▶ EXERCISE: Taking the listing below, restate word for word each line from the line with "Lemma kept_binary plat" to the line with "Proof. intros (H1", ends included, and stop there.

▶ DATA SUPPLIED:
------------------------------------------------------------------------
(** The staging file is verified when steps 2 and 3 pass. *)
Lemma download_verified_rg (E : Env -> Prop) lib staging p fs0 (Q : JobResultSubmission + unit -> FS -> Prop) :
  (forall msg fs, kept [staging] fs0 fs -> Q (inl (failed msg)) fs) ->
  (forall c fs, kept [staging] fs0 fs -> fs_files fs !! staging = Some c -> verified lib p c -> Q (inr tt) fs) ->
  rg E (=) any (download_verified lib staging p) Q fs0.
Proof.
  intros Hf Hok. unfold download_verified. destruct (_ =s "") eqn:Eu; [rg_step; by apply Hf|].
  assert (forall c, kept [staging] fs0 (set_file staging c fs0)) as Hk by (intros; apply kept_set; set_solver).
  rg_step. apply rg_download; cbn [negb]; [by eapply abandon_rg; eauto|by intros; eapply abandon_rg; eauto|].
  intros c. destruct (up_sha256 p =s ""); [by eapply abandon_rg; eauto|]. rg_step.
  apply rg_sha; [by eapply abandon_rg; eauto|]. intros c' Hc'. simpl in Hc'. rewrite lookup_insert_eq in Hc'.
  injection Hc' as <-. destruct (negb (_ =s _)) eqn:Eh; [by eapply abandon_rg; eauto|]. reflect_bools.
  destruct (_ || _); [by eapply abandon_rg; eauto|]. rg_step.
  apply rg_verify; cbn [negb]; [by eapply abandon_rg; eauto|].
  intros c' pem key sig Hc' Hp Hpk Hs Hv. simpl in Hc'. rewrite lookup_insert_eq in Hc'. injection Hc' as <-.
  rg_step. apply (Hok c); [done|simpl; by rewrite lookup_insert_eq|]. split; [done|]. eauto 10.
Qed.

(** What a finished installation leaves. *)
Definition installed (plat : Platform) (lib : Lib) (p : AgentUpdatePayload) (jobID version : string) (fs0 fs : FS) : Prop :=
  exists c, verified lib p c /\ fs_files fs !! BinaryPath plat = Some c
    /\ fs_files fs !! BinaryPreviousPath plat = fs_files fs0 !! BinaryPath plat
    /\ (fs_pending fs = fs_pending fs0 \/ fs_pending fs = PCorrupt \/
        exists t, fs_pending fs = PValid {| pu_job_id := jobID; pu_expected_version := up_version p;
                                           pu_previous_version := version; pu_deadline := t |}).

Lemma install_rg (E : Env -> Prop) lib plat version interval jobID p fs0 fs c (Q : JobResultSubmission + JobResultSubmission -> FS -> Prop) :
  paths_distinct plat -> kept [BinaryStagingPath plat] fs0 fs ->
  fs_files fs !! BinaryStagingPath plat = Some c -> verified lib p c ->
  (forall msg fs', kept [BinaryStagingPath plat; BinaryPreviousPath plat] fs0 fs' -> Q (inl (failed msg)) fs') ->
  (forall msg fs', installed plat lib p jobID version fs0 fs' -> Q (inl (result "restarting" msg)) fs') ->
  rg E (=) any (install plat version interval jobID p) Q fs.
Proof.
  intros (Hbs & Hbp & Hsp) Hk Hc Hv Hf Hok. unfold install.
  set (both := [BinaryStagingPath plat; BinaryPreviousPath plat]) in *.
  assert (kept both fs0 fs) as Hk' by (eapply kept_more; [|done]; set_solver).
  assert (forall msg fs', kept both fs0 fs' ->
    rg E (=) any (abandon (BinaryStagingPath plat) msg) Q fs') as Hab.
  { intros msg fs' Hk1. unfold abandon. rg_step. apply rg_remove; rg_step; apply Hf; [done|].
    etrans; [done|]. apply kept_drop. set_solver. }
  assert (forall c', kept both fs0 (set_file (BinaryPreviousPath plat) c' fs)) as Hk2.
  { intros. etrans; [done|]. apply kept_set. set_solver. }
  rg_step. apply rg_stat; cbn [negb]; [by apply Hab|]. intros _ _. rg_step.
  apply rg_copy; cbn [negb]; [done|by apply Hab|by intros; apply Hab|]. intros old Hold. rg_step.
  apply rg_rename; cbn [negb]; [by apply Hab|]. intros c' Hc'. simpl in Hc'.
  rewrite lookup_insert_ne in Hc' by done. rewrite Hc in Hc'. injection Hc' as <-.
  destruct Hk' as [Hsame Hpend]. rg_step. rg_step. cbv zeta. rg_step. intros fs1 e _ <-. split; [done|].
  set (fs2 := set_file (BinaryPath plat) c _).
  assert (forall pd, (pd = fs_pending fs0 \/ pd = PCorrupt \/ exists t, pd = PValid
    {| pu_job_id := jobID; pu_expected_version := up_version p; pu_previous_version := version; pu_deadline := t |}) ->
    installed plat lib p jobID version fs0 (set_pending pd fs2)) as Hinst.
  { intros pd Hpd. exists c. split_and!; [done|by simpl; rewrite lookup_insert_eq| |done]. simpl.
    rewrite lookup_insert_ne, lookup_delete_ne, lookup_insert_eq by done. rewrite <- Hold.
    apply Hsame. set_solver. }
  assert (installed plat lib p jobID version fs0 fs2) as Hinst0.
  { apply (Hinst (fs_pending fs2)). by left. }
  simpl. destruct (e_fault e), (e_faults e 0); simpl; apply Hok; auto; apply Hinst; eauto.
Qed.

Lemma kept_binary plat a b :
  paths_distinct plat -> kept [BinaryStagingPath plat; BinaryPreviousPath plat] a b ->
  fs_files b !! BinaryPath plat = fs_files a !! BinaryPath plat /\ fs_pending b = fs_pending a.
Proof. intros (H1 & H2 & _) [Hk Hp]. split; [|done]. apply Hk. set_solver. Qed.

(** The whole update job. *)
Lemma update_run lib plat version interval jobID payload env fs :
  paths_distinct plat ->
  let r := run_result (executeAgentUpdate lib (Some plat) version interval jobID payload) env fs in
  let fs' := run_store (executeAgentUpdate lib (Some plat) version interval jobID payload) env fs in
  (exists msg, r = inl (failed msg) /\ fs_files fs' !! BinaryPath plat = fs_files fs !! BinaryPath plat
     /\ fs_pending fs' = fs_pending fs) \/
  (exists p msg, unmarshal payload = Some p /\ r = inl (result "restarting" msg)
     /\ installed plat lib p jobID version fs fs').
Proof.
  intros Hd. cbv zeta. by_rg any_env (fun _ _ : FS => True); [by intros|]. cbv beta.
  unfold executeAgentUpdate. destruct (unmarshal payload) as [p|]; [|rg_step; left; eauto].
  destruct (up_version p =s ""); [rg_step; left; eauto|].
  destruct (_ && _ && _); [rg_step; left; eauto|]. rg_step.
  apply rg_stat; cbn [negb]; [rg_step; left; eauto|]. intros _ _.
  destruct (_ && _); [rg_step; left; eauto|]. rg_step. apply download_verified_rg.
  - intros msg fs1 Hk. left. exists msg. split; [done|]. apply kept_binary; [done|].
    eapply kept_more; [|done]. set_solver.
  - intros c fs1 Hk Hc Hv. eapply install_rg; try done.
    + intros msg fs2 Hk2. left. exists msg. split; [done|]. by apply kept_binary.
    + intros msg fs2 Hi. right. eauto.
Qed.

(** *** Start-up without faults *)

Lemma run_rollback {R : Type} plat env n fs c :
  (forall k, e_fault (env k) = false) -> fs_files fs !! BinaryPreviousPath plat = Some c ->
  (run (Rollback (BinaryPath plat) (BinaryPreviousPath plat) : prog FS R bool) env n fs).1.1
  = set_pending PNone (set_file (BinaryPath plat) c (drop_file (BinaryPreviousPath plat) fs)).
Proof.
  intros He Hc. unfold Rollback. simpl. rewrite He, Hc. simpl. rewrite Hc, He. simpl. by rewrite He.
Qed.

Lemma run_no_previous {R : Type} plat env n fs :
  fs_files fs !! BinaryPreviousPath plat = None ->
  (run (Rollback (BinaryPath plat) (BinaryPreviousPath plat) : prog FS R bool) env n fs).1.1 = fs.
Proof. intros Hc. unfold Rollback. simpl. rewrite Hc. simpl. by rewrite andb_false_r. Qed.

Lemma run_startup fmt plat version env fs :
  (forall k, e_fault (env k) = false) ->
  run_store (startup fmt plat version : prog FS Empty_set unit) env fs =
  match fs_pending fs with
  | PNone | PCorrupt => fs
  | PValid p =>
      if (pu_expected_version p =s version) && (e_now (env 1%nat) <=? pu_deadline p)%Z
      then set_pending PNone fs
      else match fs_files fs !! BinaryPreviousPath plat with
           | Some c => set_pending PNone (set_file (BinaryPath plat) c (drop_file (BinaryPreviousPath plat) fs))
           | None => fs
           end
  end.
Proof.
  intros He. unfold run_store, startup. rewrite run_bind. unfold CheckPostRestart. simpl.
  destruct (fs_pending fs) as [|p|]; [done| |done]. rewrite He. simpl.
  assert (forall n, (run (_ ← Rollback (BinaryPath plat) (BinaryPreviousPath plat); mret tt : prog FS Empty_set unit) env n fs).1.1
    = match fs_files fs !! BinaryPreviousPath plat with
      | Some c => set_pending PNone (set_file (BinaryPath plat) c (drop_file (BinaryPreviousPath plat) fs))
      | None => fs
      end) as Hroll.
  { intros n. rewrite run_bind. destruct (fs_files fs !! BinaryPreviousPath plat) as [c|] eqn:Ec.
    - pose proof (run_rollback (R := Empty_set) plat env n fs c He Ec) as Hb.
      by destruct (run (Rollback _ _) env n fs) as [[s' n'] [[]|b]].
    - pose proof (run_no_previous (R := Empty_set) plat env n fs Ec) as Hb.
      by destruct (run (Rollback _ _) env n fs) as [[s' n'] [[]|b]]. }
  destruct (pu_deadline p <? e_now (env 1%nat))%Z eqn:Ed; reflect_bools.
  - replace (e_now (env 1%nat) <=? pu_deadline p)%Z with false by (symmetry; apply Z.leb_gt; lia).
    rewrite andb_false_r. simpl. apply Hroll.
  - replace (e_now (env 1%nat) <=? pu_deadline p)%Z with true by (symmetry; apply Z.leb_le; lia).
    rewrite andb_true_r. unfold seqb. destruct (decide (version = pu_expected_version p)) as [->|Hn].
    + rewrite !bool_decide_eq_true_2 by done. simpl. by rewrite He.
    + rewrite !bool_decide_eq_false_2 by congruence. simpl. apply Hroll.
Qed.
------------------------------------------------------------------------
▶ OUTPUT FOR THIS TASK:
Lemma kept_binary plat a b :
  paths_distinct plat -> kept [BinaryStagingPath plat; BinaryPreviousPath plat] a b ->
  fs_files b !! BinaryPath plat = fs_files a !! BinaryPath plat /\ fs_pending b = fs_pending a.
Proof. intros (H1 & H2 & _) [Hk Hp]. split; [|done]. apply Hk. set_solver. Qed.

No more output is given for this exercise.